Vigilance and vulnerabilities
The regulator has also said institutions need to adopt a "zero-trust" approach and defence strategies, maintaining vigilance through real-time monitoring, red team exercises and crowdsourced security testing.
This means financial institutions will need to implement systems to detect threats early and conduct crisis management drills annually.
Financial institutions are also instructed in the document to secure back-up systems against threats such as ransomware, ensuring rapid data recovery capabilities for essential banking and payment services.
The central bank also said that financial institutions need to ensure that disruption to essential services caused by technology failures or cyber incidents does not exceed four hours on a rolling 12-month basis.
It has imposed a maximum tolerable downtime of 120 minutes per incident.
“For avoidance of doubt, disruption of online banking or payment services affecting more than 1% of daily average transactions for the current month or at least 10,000 failed transactions, whichever is higher, shall be classified as unplanned downtime,” the document says.
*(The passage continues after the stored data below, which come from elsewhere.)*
(** ** Starting an enrollment *)

(** C4, as the code has it.  [enableTwoFactor] looks at no persisted state
    and always writes [is_enabled: false].  A user whose record was not
    enabled (no record, pending, or disabled) is as unprotected after the
    call as before; when the upsert does not resolve the table is left as it
    was; records of other users are never touched. *)
Theorem enable_keeps_unprotected
    (rand : draws) (resp : response) (w : world) (u : account) :
  user w = Some u ->
  protected (user_2fa w !! user_id u) = false ->
  let w' := enableTwoFactor rand resp w in
  protected (user_2fa w' !! user_id u) = false
  /\ (resp = Resolved ->
        user_2fa w' !! user_id u
          = Some (Row (Some (generateSecret rand)) false
                    (default [] (backup_codes <$> user_2fa w !! user_id u))))
  /\ (resp <> Resolved -> user_2fa w' = user_2fa w)
  /\ (forall uid, uid <> user_id u -> user_2fa w' !! uid = user_2fa w !! uid).
Proof.
  intros Hu Hprot w'. subst w'. unfold enableTwoFactor. rewrite Hu.
  destruct resp as [|message|message]; simpl.
  - rewrite upsert_secret_lookup. repeat split; try reflexivity.
    + intros Hne. contradiction.
    + intros uid Hne. apply upsert_secret_other. congruence.
  - repeat split; try reflexivity; try assumption. intros H. discriminate H.
  - repeat split; try reflexivity; try assumption. intros H. discriminate H.
Qed.

Lemma enable_keeps_unprotected_witness :
  user (start (Some alice)) = Some alice
  /\ protected (user_2fa (start (Some alice)) !! "u1") = false
  /\ protected
       (user_2fa (enableTwoFactor coin Resolved (start (Some alice))) !! "u1")
     = false.
Proof.
  split; [reflexivity|]. split; [reflexivity|].
  apply (enable_keeps_unprotected coin Resolved (start (Some alice)) alice);
    reflexivity.
Defined.

(** C4, as stated, fails on an enabled record: the call runs, and the
    protection that was active is gone afterwards.  The component offers
    the button in that situation once a status read has failed. *)
Lemma enable_drops_active_protection :
  let w0 := World (Some alice) mounted enabled_table [] [] in
  let w1 := checkTwoFactorStatus (Failed "Failed to fetch") w0 in
  let w2 := enableTwoFactor coin Resolved w1 in
  spec_state (user_2fa w1 !! "u1") = Enabled
  /\ offers_enable (ui w1) = true
  /\ protected (user_2fa w1 !! "u1") = true
  /\ protected (user_2fa w2 !! "u1") = false
  /\ protected
       (user_2fa (enableTwoFactor coin Resolved enabled_world) !! "u1")
     <> protected (user_2fa enabled_world !! "u1").
Proof.
  intros w0 w1 w2. repeat split; try reflexivity.
  vm_compute. discriminate.
Qed.

(** ** Disabling *)

(** C5, as the code has it.  [disableTwoFactor] on an enabled record
    persists [is_enabled: false] and nothing else: the stored secret and the
    stored backup codes stay in the record; only the copy of the codes the
    component displays is cleared. *)
Theorem disable_keeps_secret_and_codes (w : world) (u : account) (r : row) :
  user w = Some u ->
  user_2fa w !! user_id u = Some r ->
  is_enabled r = true ->
  let w' := disableTwoFactor Resolved w in
  user_2fa w' !! user_id u = Some (Row (secret r) false (backup_codes r))
  /\ protected (user_2fa w' !! user_id u) = false
  /\ isEnabled (ui w') = false
  /\ backupCodes (ui w') = [].
Proof.
  intros Hu Hr _ w'. subst w'. unfold disableTwoFactor. rewrite Hu. simpl.
  rewrite update_disabled_lookup, Hr. simpl. auto.
Qed.

Lemma disable_keeps_secret_and_codes_witness :
  user enabled_world = Some alice
  /\ user_2fa enabled_world !! "u1" = Some (Row (Some sample_secret) true old_codes)
  /\ user_2fa (disableTwoFactor Resolved enabled_world) !! "u1"
     = Some (Row (Some sample_secret) false old_codes).
Proof.
  split; [reflexivity|]. split; [reflexivity|].
  apply (disable_keeps_secret_and_codes enabled_world alice
           (Row (Some sample_secret) true old_codes)); reflexivity.
Defined.

(** C5, as stated, fails: after disabling an enabled record the secret and
    the backup codes are still stored, and the record reads as
    [PendingVerification], not [Disabled]. *)
Lemma disable_leaves_secret_stored :
  let t := user_2fa (disableTwoFactor Resolved enabled_world) in
  spec_state (enabled_table !! "u1") = Enabled
  /\ t !! "u1" = Some (Row (Some sample_secret) false old_codes)
  /\ spec_state (t !! "u1") = PendingVerification
  /\ spec_state (t !! "u1") <> Disabled.
Proof.
  intros t. repeat split; try reflexivity. vm_compute. discriminate.
Qed.

(** ** The record invariant *)

Lemma table_sound_invariant (t : table) : table_sound t -> table_invariant t.
Proof.
  intros Hsound uid r Hr Hen. destruct (Hsound uid r Hr) as [Hsec Hcodes].
  split; [exact Hsec | exact (Hcodes Hen)].
Qed.

Lemma table_sound_empty : table_sound ∅.
Proof. intros uid r Hr. rewrite lookup_empty in Hr. discriminate Hr. Qed.

Lemma table_sound_upsert (uid s : string) (t : table) :
  table_sound t -> table_sound (Table.upsert_secret uid s t).
Proof.
  intros Hsound k r Hr. destruct (decide (uid = k)) as [<-|Hne].
  - rewrite upsert_secret_lookup in Hr. injection Hr as <-. simpl.
    split; [discriminate | intros H; discriminate H].
  - rewrite (upsert_secret_other uid k s t Hne) in Hr. exact (Hsound k r Hr).
Qed.

Lemma table_sound_alter (f : row -> row) (uid : string) (t : table) :
  (forall r, secret r <> None ->
             secret (f r) <> None
             /\ (is_enabled (f r) = true -> backup_codes (f r) <> [])) ->
  table_sound t -> table_sound (alter f uid t).
Proof.
  intros Hf Hsound k r Hr. destruct (decide (uid = k)) as [<-|Hne].
  - rewrite lookup_alter_eq in Hr.
    destruct (t !! uid) as [r0|] eqn:Hr0; [|discriminate Hr].
    injection Hr as <-. apply Hf. exact (proj1 (Hsound uid r0 Hr0)).
  - rewrite (lookup_alter_ne f t uid k Hne) in Hr.
    exact (Hsound k r Hr).
Qed.

Lemma generateBackupCodes_nonempty (rand : draws) : generateBackupCodes rand <> [].
Proof. rewrite generateBackupCodes_map. discriminate. Qed.

Lemma table_sound_update_enabled (uid : string) (rand : draws) (t : table) :
  table_sound t ->
  table_sound (Table.update_enabled uid (generateBackupCodes rand) t).
Proof.
  apply table_sound_alter. intros r Hsec. simpl. split; [exact Hsec|].
  intros _. apply generateBackupCodes_nonempty.
Qed.

Lemma table_sound_update_disabled (uid : string) (t : table) :
  table_sound t -> table_sound (Table.update_disabled uid t).
Proof.
  apply table_sound_alter. intros r Hsec. simpl. split; [exact Hsec|].
  intros H. discriminate H.
Qed.

Lemma checkTwoFactorStatus_table (resp : response) (w : world) :
  user_2fa (checkTwoFactorStatus resp w) = user_2fa w.
Proof.
  unfold checkTwoFactorStatus. destruct (user w); [|reflexivity].
  destruct resp; reflexivity.
Qed.

Lemma step_table_sound (w : world) (e : event) :
  table_sound (user_2fa w) -> table_sound (user_2fa (step w e)).
Proof.
  intros Hsound. destruct e as [u|resp|rand resp|value|rand resp| |resp]; simpl.
  - exact Hsound.
  - rewrite checkTwoFactorStatus_table. exact Hsound.
  - unfold enableTwoFactor. destruct (user w) as [u|]; [|exact Hsound].
    destruct resp; simpl; [apply table_sound_upsert| |]; exact Hsound.
  - exact Hsound.
  - unfold verifyAndEnable. destruct (user w) as [u|]; [|exact Hsound].
    destruct (decide (verificationCode (ui w) = "")); [exact Hsound|].
    destruct (code_rejected (verificationCode (ui w))); [exact Hsound|].
    destruct resp; simpl; [apply table_sound_update_enabled| |]; exact Hsound.
  - exact Hsound.
  - unfold disableTwoFactor. destruct (user w) as [u|]; [|exact Hsound].
    destruct resp; simpl; [apply table_sound_update_disabled| |]; exact Hsound.
Qed.

Lemma run_table_sound (es : list event) (w : world) :
  table_sound (user_2fa w) -> table_sound (user_2fa (run w es)).
Proof.
  revert w. induction es as [|e es IH]; intros w Hsound; [exact Hsound|].
  apply (IH (step w e)), step_table_sound, Hsound.
Qed.

Lemma reachable_table_sound (w : world) : reachable w -> table_sound (user_2fa w).
Proof.
  intros (u & es & ->). apply run_table_sound, table_sound_empty.
Qed.

(** C6.  In every state the component reaches from an empty table, through
    any sequence of its operations with any backend responses and random
    draws, each operation preserves the record invariant: it holds of every
    record before the operation and of every record after it. *)
Theorem lifecycle_preserves_record_invariant (w : world) (e : event) :
  reachable w ->
  table_invariant (user_2fa w) /\ table_invariant (user_2fa (step w e)).
Proof.
  intros Hreach. pose proof (reachable_table_sound w Hreach) as Hsound.
  split; apply table_sound_invariant; [exact Hsound|].
  apply step_table_sound, Hsound.
Qed.

Lemma lifecycle_preserves_record_invariant_witness :
  let w := run (start (Some alice)) [Enable coin Resolved; TypeCode "123456"] in
  reachable w
  /\ user_2fa (step w (Verify coin Resolved)) !! "u1"
     = Some (Row (Some (generateSecret coin)) true (generateBackupCodes coin))
  /\ table_invariant (user_2fa (step w (Verify coin Resolved))).
Proof.
  intros w.
  assert (Hreach : reachable w) by (exists (Some alice); eexists; reflexivity).
  split; [exact Hreach|]. split; [reflexivity|].
  exact (proj2 (lifecycle_preserves_record_invariant w (Verify coin Resolved) Hreach)).
Defined.

(** ** Backup codes of a confirmation *)

(** C7, as the code has it.  A successful [verifyAndEnable] generates
    exactly 8 backup codes, hands them to the component for display and,
    where the user's record exists, stores the same 8 codes in it.  Nothing
    makes the codes distinct. *)
Theorem verify_returns_eight_codes (rand : draws) (w : world) (u : account) :
  user w = Some u ->
  six_digits (verificationCode (ui w)) = true ->
  let w' := verifyAndEnable rand Resolved w in
  length (backupCodes (ui w')) = 8
  /\ backupCodes (ui w') = generateBackupCodes rand
  /\ (forall r, user_2fa w !! user_id u = Some r ->
        backup_codes <$> user_2fa w' !! user_id u = Some (backupCodes (ui w'))).
Proof.
  intros Hu Hcode w'. subst w'.
  rewrite (verifyAndEnable_accepted rand w u Hu Hcode). simpl.
  split; [reflexivity|]. split; [reflexivity|].
  intros r Hr. rewrite update_enabled_lookup, Hr. reflexivity.
Qed.

Lemma verify_returns_eight_codes_witness :
  user (submit "123456" (pending_world sample_secret)) = Some alice
  /\ six_digits "123456" = true
  /\ length (backupCodes (ui (confirm sample_secret "123456"))) = 8.
Proof.
  split; [reflexivity|]. split; [reflexivity|].
  apply (verify_returns_eight_codes coin
           (submit "123456" (pending_world sample_secret)) alice); reflexivity.
Defined.

(** C7, as stated, fails: two different values of [Math.random()] that agree
    on their first eight radix-36 digits give the same code twice in one
    successful confirmation. *)
Lemma verify_can_return_equal_codes :
  let w := submit "123456" (pending_world sample_secret) in
  let w' := verifyAndEnable close_draws Resolved w in
  close_draws 0 <> close_draws 1
  /\ toasts w' = [toast_enabled]
  /\ backupCodes (ui w')
     = ["I0000000"; "I0000000"; "H5MI"; "UNMI"; "H5MI"; "UNMI"; "H5MI"; "UNMI"]
  /\ ~ NoDup (backupCodes (ui w')).
Proof.
  intros w w'.
  assert (Hcodes : backupCodes (ui w')
            = ["I0000000"; "I0000000"; "H5MI"; "UNMI"; "H5MI"; "UNMI"; "H5MI"; "UNMI"])
    by (vm_compute; reflexivity).
  split; [vm_compute; discriminate|]. split; [reflexivity|].
  split; [exact Hcodes|].
  rewrite Hcodes. intros Hnodup.
  apply NoDup_cons_1_1 in Hnodup. apply Hnodup. left.
Qed.

(** ** Failed verification *)

(** C8.  Whenever [verifyAndEnable] fails verification (the submitted code
    does not pass the test, or the update does not resolve), the table is
    exactly as before the call, so a pending record stays pending, and the
    component's cells are untouched; and the failure is reported as
    ["Verification failed"].  (Without any code in the input the handler
    returns before it verifies anything: nothing changes and nothing is
    reported.) *)
Theorem failed_verification_changes_nothing
    (rand : draws) (resp : response) (w : world) (u : account) :
  user w = Some u ->
  six_digits (verificationCode (ui w)) = false \/ resp <> Resolved ->
  let w' := verifyAndEnable rand resp w in
  user_2fa w' = user_2fa w
  /\ (spec_state (user_2fa w !! user_id u) = PendingVerification ->
      spec_state (user_2fa w' !! user_id u) = PendingVerification)
  /\ ui w' = ui w
  /\ (verificationCode (ui w) <> "" ->
      exists message,
        toasts w' = (toasts w ++ [toast_verification_failed message])%list).
Proof.
  intros Hu Hfail w'. subst w'.
  destruct (decide (verificationCode (ui w) = "")) as [Hempty|Hne].
  - assert (Hsame : verifyAndEnable rand resp w = w).
    { unfold verifyAndEnable. rewrite Hu.
      destruct (decide (verificationCode (ui w) = "")); [reflexivity|contradiction]. }
    rewrite Hsame. repeat split; try reflexivity; try (intros H; exact H).
    intros Hne. contradiction.
  - assert (Hshow : exists message,
               verifyAndEnable rand resp w
               = show_toast (toast_verification_failed message) w).
    { destruct (six_digits (verificationCode (ui w))) eqn:Hcode.
      - destruct Hfail as [Hfalse|Hresp]; [discriminate Hfalse|].
        exact (verifyAndEnable_unavailable rand resp w u Hu Hcode Hresp).
      - eexists. exact (verifyAndEnable_rejected rand resp w u Hu Hne Hcode). }
    destruct Hshow as [message ->]. simpl.
    repeat split; try reflexivity; try (intros H; exact H).
    intros _. exists message. reflexivity.
Qed.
To mitigate vulnerabilities, the consultation outlines that financial institutions must regularly update their systems to prevent security flaws associated with outdated software or hardware.
It also states that institutions need to manage the lifecycle of technology systems to address known weaknesses and ensure the ongoing stability of critical financial infrastructure.
These measures are vital for minimising the risk of cyberattacks that could compromise service continuity across Malaysia's financial sector.
Outsourcing
As financial institutions increasingly use cloud services, BNM's draft requires a thorough risk assessment of cloud infrastructure, especially regarding data ownership, confidentiality and compliance.
“Where a financial institution is relying on a cloud environment, the financial institution shall ensure that these environments are not running on the same virtual host,” the guidance says.
It goes on to say that the assessment for adopting cloud services must thoroughly evaluate risks related to the deployment model's complexity, the migration process and the cloud infrastructure's geographic location, including any geopolitical or legal issues that may affect regulatory compliance.
In addition, firms in scope are advised to consider multi-tenancy risks, vendor lock-in, the ability to customise security settings and exposure to cyber-attacks via cloud providers.
They should also plan for data security in case of service termination, clearly define roles and responsibilities with the cloud provider, and ensure ongoing compliance with regulatory and international standards for cloud computing.
Similarly, the central bank has said that third-party providers must be closely monitored, with strict service level agreements governing data protection and business continuity in case of cyber incidents.
What next?
Once the policy is implemented, non-compliance could result in strict enforcement actions from BNM, with the regulator saying that “enforcement or supervisory actions can be taken against the financial institutions including its directors, officers and employees for any non compliance with any provision”.
Potential enforcement actions for failing to comply with the incoming compliance requirements include mandating an independent external review of specific risk areas, requiring the institution to implement a targeted remediation plan, imposing additional capital requirements if necessary, and taking other appropriate measures to address the risks.
Additional capital requirements have been a tool used elsewhere in the region to manage operational resilience failures.
For example, in 2022, the Monetary Authority of Singapore (MAS) imposed an additional capital requirement, of approximately S$330m (US$248m), on OCBC Bank due to deficiencies in the bank’s response to a wave of spoofed SMS phishing scams in December 2021.